Based on these biological hypotheses, we sought to determine the extent to which habitual whole grain intake in the year prior to infertility treatment initiation influences both intermediate and clinical outcomes of in vitro fertilization (IVF).

Materials and Methods

Study Population

Participants were women enrolled in the Environment and Reproductive Health (EARTH) Study, an ongoing prospective cohort started in 2006 aimed at identifying determinants of fertility among couples presenting to the Massachusetts General Hospital Fertility Center (Boston, MA, USA). All women who meet eligibility requirements (age 18–46 years and no planned use of donor gametes at enrollment) are invited to participate in the study. Approximately 55% of those referred by physicians ultimately enroll in the study; however, among referred women who research nurses are able to contact, 78% enroll in the study. A food frequency questionnaire (FFQ) was introduced in 2007. For this analysis, women were eligible if they had completed at least 1 IVF cycle between February 2007 and August 2014 (n=370). Of these, 94 women (25%) were excluded because they had not completed the FFQ and 12 women (3%) were excluded because they had started their IVF cycle prior to completion of the FFQ. Women missing diet were more likely to be diagnosed with diminished ovarian reserve (17.0% vs. 7.3%) or endometriosis (13.8% vs. 4.0%) and more likely to have IVF cycles that failed prior to embryo transfer (16.0% vs. 8.0%). All other characteristics were similar to the women included in our analysis. Some women re-enrolled in the study years after their initial entry and filled out a second FFQ (n=10). In these rare instances, the cycles initiated subsequent to the receipt of the second FFQ were assigned to this FFQ. The study was approved by the Institutional Review Boards of the Massachusetts General Hospital and the Harvard T. H. Chan School of Public Health. All participants provided written informed consent after study procedures were explained by a research nurse.

Diet Assessment

Diet was assessed before IVF treatment initiation using a validated food frequency questionnaire (15). Participants were asked to report how often, on average, they consumed 131 foods (with a prespecified portion size) during the previous year using 9 categories of intake frequency, ranging from less than 1 per month to 6 or more per day. Open-ended questions were included for breakfast cereal brand names and foods that were not listed on the FFQ. Multivitamin and supplement users were asked to specify the brand of the multivitamin or supplement, the dose, and frequency of use. Nutrient intakes were estimated by summing the nutrient contribution of all food and supplement items. Nutrient contents were obtained from the nutrient database of the US Department of Agriculture with additional information from manufacturers (16). Previous validation studies have indicated good correlations between foods and nutrients assessed by this dietary questionnaire and multiple weeks of food records completed over the previous year such as 0.75 for ready-to-eat cereals and 0.77 for dark breads (15, 17).
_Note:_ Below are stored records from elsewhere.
(** * Retrieval-augmented generation pipelines over Milvus and Ollama

    A shallow embedding of the four Python programs of the repository

      - [RAGpipeline.py]              (module [RAGpipeline])
      - [pipelinewithHYDE.py]         (module [HyDE])
      - [pipelinewithsupervision.py]  (module [Supervised])
      - [Doc2DB.py]                   (module [Doc2DB])

    and the properties of their query and ingestion paths.

    Python values are embedded as an inductive type, Python exceptions as
    a result type, and the three external services (the HTTP client
    [requests], the Milvus collection and the [json] parser) as an
    interface whose behaviour is left arbitrary: every theorem is
    quantified over all the answers the services may give. *)

From Stdlib Require Import Ascii String Strings.Byte SpecFloat.
From Stdlib Require Import List ZArith NArith Bool Arith Lia.
Import ListNotations.

Set Implicit Arguments.

(** ** Python strings *)

(** A Python [str] is a sequence of Unicode code points. *)
Definition pystr := list N.

(** A Python [bytes] object. *)
Definition pybytes := list byte.

Definition is_cont (b : N) : bool := ((128 <=? b) && (b <=? 191))%N.

(** [bytes.decode("utf-8")] in strict mode: [None] stands for
    [UnicodeDecodeError]. *)
Fixpoint decode_utf8 (bs : pybytes) : option pystr :=
  match bs with
  | [] => Some []
  | b0 :: r0 =>
    let n0 := Byte.to_N b0 in
    if (n0 <? 128)%N then option_map (cons n0) (decode_utf8 r0)
    else if ((194 <=? n0) && (n0 <=? 223))%N then
      match r0 with
      | b1 :: r1 =>
        let n1 := Byte.to_N b1 in
        if is_cont n1
        then option_map (cons ((n0 - 192) * 64 + (n1 - 128))%N) (decode_utf8 r1)
        else None
      | _ => None
      end
    else if ((224 <=? n0) && (n0 <=? 239))%N then
      match r0 with
      | b1 :: b2 :: r2 =>
        let n1 := Byte.to_N b1 in
        let n2 := Byte.to_N b2 in
        let cp := ((n0 - 224) * 4096 + (n1 - 128) * 64 + (n2 - 128))%N in
        if is_cont n1 && is_cont n2 && (2048 <=? cp)%N
           && negb ((55296 <=? cp) && (cp <=? 57343))%N
        then option_map (cons cp) (decode_utf8 r2)
        else None
      | _ => None
      end
    else if ((240 <=? n0) && (n0 <=? 244))%N then
      match r0 with
      | b1 :: b2 :: b3 :: r3 =>
        let n1 := Byte.to_N b1 in
        let n2 := Byte.to_N b2 in
        let n3 := Byte.to_N b3 in
        let cp := ((n0 - 240) * 262144 + (n1 - 128) * 4096
                   + (n2 - 128) * 64 + (n3 - 128))%N in
        if is_cont n1 && is_cont n2 && is_cont n3
           && (65536 <=? cp)%N && (cp <=? 1114111)%N
        then option_map (cons cp) (decode_utf8 r3)
        else None
      | _ => None
      end
    else None
  end.

(** String literals of the sources, written as in the sources. *)
Definition u (s : string) : pystr :=
  match decode_utf8 (list_byte_of_string s) with
  | Some l => l
  | None => []
  end.
Arguments u s%_string : simpl never.

Definition str_eqb (a b : pystr) : bool :=
  if list_eq_dec N.eq_dec a b then true else false.

(** [str.isspace] on one character, which is what [str.strip()] removes. *)
Definition isspace (c : N) : bool :=
  (((9 <=? c) && (c <=? 13)) || ((28 <=? c) && (c <=? 32))
   || (c =? 133) || (c =? 160) || (c =? 5760)
   || ((8192 <=? c) && (c <=? 8202))
   || (c =? 8232) || (c =? 8233) || (c =? 8239) || (c =? 8287)
   || (c =? 12288))%N.

Fixpoint lstrip (s : pystr) : pystr :=
  match s with
  | [] => []
  | c :: r => if isspace c then lstrip r else s
  end.

Definition rstrip (s : pystr) : pystr := rev (lstrip (rev s)).

(** [s.strip()] *)
Definition strip (s : pystr) : pystr := rstrip (lstrip s).

(** [s.startswith(p)] *)
Fixpoint startswith (s p : pystr) : bool :=
  match p, s with
  | [], _ => true
  | a :: p', b :: s' => (a =? b)%N && startswith s' p'
  | _ :: _, [] => false
  end.

(** [needle in hay] on strings *)
Fixpoint str_in (needle hay : pystr) : bool :=
  startswith hay needle ||
  match hay with
  | [] => false
  | _ :: r => str_in needle r
  end.

(** [sep.join(parts)] *)
Fixpoint join (sep : pystr) (parts : list pystr) : pystr :=
  match parts with
  | [] => []
  | [p] => p
  | p :: r => p ++ sep ++ join sep r
  end.

(** [s[i:j]] for [0 <= i <= j] *)
Definition slice {A} (s : list A) (i j : nat) : list A :=
  firstn (j - i) (skipn i s).

(** ** Python values *)

(** The values that travel through the programs: what [json] produces
    and consumes ([float] as an IEEE 754 datum).  A [dict] keeps its
    entries in insertion order, with distinct keys. *)
#[warnings="-register-all"]
Inductive pyval : Type :=
| PNone
| PBool (b : bool)
| PInt (z : Z)
| PFloat (f : spec_float)
| PStr (s : pystr)
| PList (l : list pyval)
| PDict (d : list (pystr * pyval)).

Definition pydict := list (pystr * pyval).

(** ** Exceptions *)

(** The exception classes the programs can meet, all below [Exception].
    The first four are the [requests.exceptions] classes, which derive
    from [RequestException]; [RequestsJSONDecodeError] also derives from
    [json.JSONDecodeError]. *)
Inductive exn_class : Type :=
| RequestException
| ConnectionError
| HTTPError
| ChunkedEncodingError
| RequestsJSONDecodeError
| JSONDecodeError
| UnicodeDecodeError
| KeyError
| IndexError
| TypeError
| AttributeError
| ValueError
| MilvusException
| OtherException.

(** An exception object: its class and [str(e)]. *)
Record exn : Type := mkExn { exn_cls : exn_class; exn_str : pystr }.

(** [isinstance(e, requests.exceptions.RequestException)] *)
Definition is_RequestException (e : exn) : bool :=
  match exn_cls e with
  | RequestException | ConnectionError | HTTPError
  | ChunkedEncodingError | RequestsJSONDecodeError => true
  | _ => false
  end.

(** [isinstance(e, Exception)] *)
Definition is_Exception (e : exn) : bool := true.

(** The outcome of evaluating an expression: a value or a raised
    exception. *)
Inductive result (A : Type) : Type :=
| Ret (a : A)
| Raise (e : exn).
Arguments Ret {A} a.
Arguments Raise {A} e.

(** Exceptions raised by the interpreter itself carry the offending
    name as their text. *)
Definition raise_ {A} (c : exn_class) (what : string) : result A :=
  Raise (mkExn c (u what)).
Arguments raise_ {A} c what%_string.

(** ** Operations of the Python data model *)

(** [bool(v)] *)
Definition truthy (v : pyval) : bool :=
  match v with
  | PNone => false
  | PBool b => b
  | PInt z => negb (z =? 0)%Z
  | PFloat (S754_zero _) => false
  | PFloat _ => true
  | PStr s => negb (Nat.eqb (length s) 0)
  | PList l => negb (Nat.eqb (length l) 0)
  | PDict d => negb (Nat.eqb (length d) 0)
  end.

(** [isinstance(v, list)] *)
Definition is_list (v : pyval) : bool :=
  match v with PList _ => true | _ => false end.

(** [len(v)] *)
Definition py_len (v : pyval) : result nat :=
  match v with
  | PStr s => Ret (length s)
  | PList l => Ret (length l)
  | PDict d => Ret (length d)
  | _ => raise_ TypeError "len"
  end.

Fixpoint dict_lookup (d : pydict) (k : pystr) : option pyval :=
  match d with
  | [] => None
  | (k', v) :: r => if str_eqb k' k then Some v else dict_lookup r k
  end.

(** [k in d] *)
Definition dict_mem (d : pydict) (k : pystr) : bool :=
  match dict_lookup d k with Some _ => true | None => false end.

(** [d[k] = v] *)
Fixpoint dict_set (d : pydict) (k : pystr) (v : pyval) : pydict :=
  match d with
  | [] => [(k, v)]
  | (k', v') :: r =>
    if str_eqb k' k then (k', v) :: r else (k', v') :: dict_set r k v
  end.

(** [v.get(k, default)]: only a [dict] has the method. *)
Definition py_get (v : pyval) (k : pystr) (default : pyval) : result pyval :=
  match v with
  | PDict d =>
    match dict_lookup d k with
    | Some x => Ret x
    | None => Ret default
    end
  | _ => raise_ AttributeError "get"
  end.

(** [v[k]] with a string key. *)
Definition py_getitem (v : pyval) (k : pystr) : result pyval :=
  match v with
  | PDict d =>
    match dict_lookup d k with
    | Some x => Ret x
    | None => Raise (mkExn KeyError k)
    end
  | _ => raise_ TypeError "subscript"
  end.

(** [v[0]] *)
Definition py_getitem0 (v : pyval) : result pyval :=
  match v with
  | PList (x :: _) => Ret x
  | PList [] => raise_ IndexError "list index out of range"
  | PStr (c :: _) => Ret (PStr [c])
  | PStr [] => raise_ IndexError "string index out of range"
  | PDict _ => raise_ KeyError "0"
  | _ => raise_ TypeError "subscript"
  end.

(** [v[:n]] *)
Definition py_slice_to (v : pyval) (n : nat) : result pyval :=
  match v with
  | PStr s => Ret (PStr (firstn n s))
  | PList l => Ret (PList (firstn n l))
  | _ => raise_ TypeError "slice"
  end.

(** [v.strip()]: only a [str] has the method. *)
Definition py_strip (v : pyval) : result pystr :=
  match v with
  | PStr s => Ret (strip s)
  | _ => raise_ AttributeError "strip"
  end.

(** [acc += v] for a string [acc]. *)
Definition py_iadd_str (acc : pystr) (v : pyval) : result pystr :=
  match v with
  | PStr s => Ret (acc ++ s)
  | _ => raise_ TypeError "can only concatenate str to str"
  end.

(** [[0.0] * n] *)
Definition zero_vector (n : nat) : pyval :=
  PList (repeat (PFloat (S754_zero false)) n).

(** ** The external services *)

(** What a [requests.Response] answers to the three methods the
    programs call.  [raise_for_status] raises [HTTPError] for a 4xx or
    5xx status; [json] may raise; the line iterator yields [iter_lines]
    and then ends, or raises [iter_error] when the transfer breaks. *)
Record Response : Type := {
  raise_for_status : option exn;
  json : result pyval;
  iter_lines : list pybytes;
  iter_error : option exn
}.

(** One hit of a Milvus search, with the requested output field, a
    [VARCHAR] of the collection schema. *)
Record Hit : Type := { hit_id : Z; text_segment : pystr }.

(** What the programs do to the outside, in order. *)
Inductive event : Type :=
| EvPost (url : pystr) (payload : pyval) (stream : bool)
| EvSearch (data : list pyval) (param : pyval) (limit : Z)
| EvInsert (data : pyval)
| EvRead (path : pystr).

(** The services as an interface over an arbitrary state of the outside
    world.  [json_loads] is [json.loads]: [None] stands for
    [json.JSONDecodeError].  [read_document] stands for the three text
    extractors of [Doc2DB.process_file]: [None] for an extension that is
    not supported. *)
Class Services (World : Type) : Type := {
  requests_post : pystr -> pyval -> bool -> World -> result Response * World;
  collection_search :
    list pyval -> pyval -> Z -> World -> result (list (list Hit)) * World;
  collection_insert : pyval -> World -> result unit * World;
  read_document : pystr -> World -> result (option pystr) * World;
  json_loads : pystr -> option pyval
}.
Intakes of whole grain were estimated from all grain-containing foods (rice, bread, pasta, and breakfast cereals) according to the dry weight of the whole grain ingredients in each food (18). Whole grain consumption from breakfast cereal was derived from more than 250 brand name cereals based on information provided by product labels and breakfast cereal manufacturers. In our study, whole grains included intact and pulverized forms that contained the expected proportion of bran, germ, and endosperm for the specific grain types. By definition, the following foods and ingredients were considered whole grains: whole wheat and whole wheat flour, whole oats and whole oat flour, whole cornmeal and whole corn flour, whole rye and whole rye flour, whole barley, bulgur, buckwheat, brown rice and brown rice flour, popcorn, amaranth, and psyllium. In the FFQ, we also asked the frequency of consuming added bran (oat bran and other bran) and added wheat germ. Intakes of bran and germ were derived directly from whole grain foods and those added to foods. Total bran and total germ are the sum of intakes from both sources.

We used two data-derived dietary patterns, calculated using factor analysis based on 40 pre-defined food groups, to describe general patterns of food consumption (19). Orthogonal transformations were used to achieve uncorrelated factors (dietary patterns) with simpler structures with greater interpretability. In brief, two dietary patterns were identified using factor analysis: the Prudent pattern, characterized by intakes of fish, fruits, vegetables, nuts, and legumes; and the Western pattern, characterized by high intakes of red and processed meat, butter, refined grains, and sweets. For every subject we calculated factor scores for each of the factors by summing the frequency of consumption for each of the 40 food groups multiplied by factor loadings across all food items. Scores on the ‘Prudent’ and ‘Western’ dietary patterns have a mean of 0 and a standard deviation of 1. Women received a score on each of these patterns with higher scores indicating higher adherence. These dietary pattern scores were used to account for potential confounding by overall diet quality in the multivariable models.

Outcome Assessment

Patients underwent one of three stimulation protocols as clinically indicated: 1) luteal-phase GnRH agonist protocol; 2) follicular-phase GnRH-agonist/Flare protocol; or 3) GnRH-antagonist protocol. Patients were monitored during gonadotropin stimulation for serum estradiol, follicle size measurements and counts, and endometrial thickness. Human chorionic gonadotropin (hCG) was administered approximately 36 hours before the scheduled egg-retrieval procedure to induce ovulation. Details of egg retrieval have been previously described. (20)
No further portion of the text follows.